Let us go through some of the usage scenarios with respect to partitioning.
* It is typically used to manage large tables so that the tables does not grow abnormally large over a period of time.
* Paritioning is quite often used on top of log tables, reporting tables etc.
* If a log table is partitioned and if we want to have data for 7 years, partitions older than 7 years can be quickly dropped.
* Dropping partittions to clean up huge chunk of data is much faster compared to running delete command on non partitioned table.
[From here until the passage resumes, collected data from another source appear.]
(** C10. When the detailed pass is requested and the records of the listing
    pass have pairwise distinct urls, the dictionary lists them under their
    urls in the order of the page walk, the output has a record for each of
    them in that order (record [i] is base record [i] with the result of its
    own task applied), and the order in which the tasks finish does not
    change the output. *)
Theorem detailed_output_in_traversal_order (fuel : nat) (web : website)
    (tasks : nat -> task_env) (completion : list nat) (cfg : config)
    (max_pages : option Z) (st : crawl_state) (out : list record) :
  crawl fuel web cfg max_pages = Some st ->
  scrape_all_pages fuel web tasks completion cfg max_pages true = Some out ->
  NoDup (map url_of (books_data st)) ->
  completion ≡ₚ seq 0 (length (books_data st)) ->
  index_by_url (books_data st)
  = map (fun book => (url_of book, book)) (books_data st)
  /\ length out = length (books_data st)
  /\ (forall i book,
        books_data st !! i = Some book ->
        out !! i = Some (apply_result book (result_of cfg tasks i book)))
  /\ (forall completion',
        completion' ≡ₚ completion ->
        scrape_all_pages fuel web tasks completion' cfg max_pages true
        = Some out).
Proof.
  intros Hrun Hout Hnd Hp. unfold scrape_all_pages in *. rewrite Hrun in *.
  simpl in *. injection Hout as <-.
  rewrite (enrich_positions cfg _ tasks completion Hnd Hp).
  split; [now apply index_by_url_distinct|].
  split; [now rewrite length_imap|]. split.
  - intros i book Hb. now rewrite list_lookup_imap, Hb.
  - intros completion' Hp'. f_equal. apply enrich_positions; [exact Hnd|].
    now rewrite Hp'.
Qed.

Lemma detailed_output_in_traversal_order_witness :
  exists out,
    scrape_all_pages 2 three_pages sample_tasks [1; 0]%nat CUSTOM_CONFIG
      (Some 1) true = Some out
    /\ length out = 2%nat
    /\ scrape_all_pages 2 three_pages sample_tasks [0; 1]%nat CUSTOM_CONFIG
         (Some 1) true = Some out.
Proof.
  destruct (crawl 2 three_pages CUSTOM_CONFIG (Some 1)) as [st|] eqn:Hrun;
    [|vm_compute in Hrun; discriminate].
  assert (Hb : books_data st = sample_books)
    by (vm_compute in Hrun; injection Hrun as <-; vm_compute; reflexivity).
  destruct (scrape_all_pages 2 three_pages sample_tasks [1; 0]%nat CUSTOM_CONFIG
              (Some 1) true) as [out|] eqn:Hout;
    [|vm_compute in Hout; discriminate].
  destruct (detailed_output_in_traversal_order 2 three_pages sample_tasks
              [1; 0]%nat CUSTOM_CONFIG (Some 1) st out Hrun Hout)
    as (_ & Hlen & _ & Hany).
  - rewrite Hb.
    replace (map url_of sample_books)
      with ["https://books.toscrape.com/catalogue/a/index.html";
            "https://books.toscrape.com/catalogue/b/index.html"]
      by (vm_compute; reflexivity).
    apply NoDup_cons. split; [|apply NoDup_singleton].
    rewrite list_elem_of_singleton. discriminate.
  - rewrite Hb. apply perm_swap.
  - exists out. split; [reflexivity|]. split.
    + rewrite Hlen, Hb. reflexivity.
    + apply Hany. apply perm_swap.
Defined.

(** ** The page walk *)

Lemma first_page_nonempty cfg : Py.nonempty (first_page cfg) = true.
Proof. unfold first_page. destruct (base_url cfg); reflexivity. Qed.

Lemma page_next_nonempty web cfg p next :
  page_next web cfg p = Some next -> Py.nonempty next = true.
Proof.
  unfold page_next. destruct (snd _) as [u|]; [|discriminate].
  destruct (Py.nonempty u) eqn:E; [|discriminate]. now intros [= <-].
Qed.

(** One pass of the loop in terms of the page it fetches. *)
Lemma crawl_step_page web cfg u st :
  crawl_step web cfg u st
  = {| books_data := (books_data st ++ page_books web cfg (page_num st, u))%list;
       current_url := page_next web cfg (page_num st, u);
       page_num := match page_next web cfg (page_num st, u) with
                   | Some _ => page_num st + 1
                   | None => page_num st
                   end;
       fetched := (fetched st ++ [(page_num st, u)])%list |}.
Proof.
  unfold crawl_step, page_books, page_next. simpl.
  destruct (scrape_page u cfg (web (page_num st) u)) as [books [next|]]; simpl;
    [|reflexivity].
  destruct (Py.nonempty next); reflexivity.
Qed.
(** [*args] at a call site: the items of the iterable. *)
Definition star_args (args : value) : res (list value) :=
  match args with
  | VList l | VTuple l => inr l
  | VStr s => inr ((λ c, VStr (char c)) <$> list_ascii_of_string s)
  | VUnicode s => inr ((λ c, VUnicode (char c)) <$> list_ascii_of_string s)
  | VDict keys m => inr ((λ kv, of_kind keys kv.1) <$> map_to_list m)
  | VNone =>
      raise TypeError
        "dispatch() argument after * must be a sequence, not NoneType"
  | VBool _ =>
      raise TypeError
        "dispatch() argument after * must be a sequence, not bool"
  | VInt z =>
      raise TypeError
        (if is_long z
         then "dispatch() argument after * must be a sequence, not long"
         else "dispatch() argument after * must be a sequence, not int")
  end.

(** The call [dispatcher.dispatch(method, *args, **kwargs)] of line 114:
    the arguments are unpacked and bound to the parameters
    [(self, method, *args, **kwargs)] before the body runs; a keyword
    named like a bound parameter is refused. *)
Definition call_dispatch (self : Dispatcher) (method : string)
    (args : value) (kwargs : dict) : res value :=
  positional ← star_args args;
  if bool_decide (is_Some (kwargs !! "self")) then
    raise TypeError
      "dispatch() got multiple values for keyword argument 'self'"
  else if bool_decide (is_Some (kwargs !! "method")) then
    raise TypeError
      "dispatch() got multiple values for keyword argument 'method'"
  else dispatch self method positional kwargs.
* For tables like orders with limited set of statuses, we often use list partitioning based up on the status. It can be 2 partitions (CLOSED orders and ACTIVE orders) or separate partition for each status.
  * As most of the operations will be on **Active Orders**, this approach can significantly improve the performance.
* In case of log tables, where we might want to retain data for several years, we tend to use range partition on date column. If we use list partition, then we might end up in duplication of data unnecessarily.